Provided material »

(* ===== verification/ClusterBroker.v ===== *)
(** * The clustered broker

    The nodes of a cluster around one replicated log, as
    [src/cmd/futureq/start.go] and [src/internal/app/app.go] wire them in Raft
    mode: every node has its replica of the event shard, its hub, dispatcher,
    janitor and deleter; publications and deletions reach the stores only
    through the log.  Raft is the log itself: a proposal that is committed is
    appended, and every replica applies the entries in order, in portions of
    any size.  A crash may take a store back to an earlier committed state,
    because the state machine commits without a sync; the process then starts
    again over what is left.  A node that lags behind may get a snapshot of
    another node instead of the entries it has missed.  The steps of the nodes
    come in any order, so a change of leader at any point is covered. *)
From stdpp Require Import prelude gmap strings sorting.
From S2P Require Import Prelude Bytes Keys Storage Pebble Proto Repository Codec.
From S2P Require Import EventCommands EventStateMachine EventShard Hub Deleter Dispatcher Janitor.
From S2P Require Import Producer.
Local Open Scope Z_scope.

#[local] Obligation Tactic := idtac.
#[local] Unset Program Cases.

(** In Raft mode the deleter owns no store: its queue is all that matters here,
    and the proposal that empties it is a step of the cluster. *)
#[program] Definition queue_backend : DeleteBackend := {|
  be_t := ();
  be_contents _ := ∅;
  DeleteKeys u _ := (u, None);
  be_private _ := False;
|}.
Next Obligation. intros be keys be' _ _ k _. by rewrite lookup_without, lookup_empty; case_decide. Qed.
Next Obligation. intros be keys be' e _ [=]. Qed.

Section cluster.
Context {DBi : DB} `{XXHash} `{Protobuf} `{DispatchStrategy} `{MapRange} `{Clock}.
Context (pcfg : producer_config) (dcfg : dispatch_config) (strat0 : strat_t).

Aim of the task »
Your answer should be a single number: the count of lines in the entries that contain "every".

Solution below »
2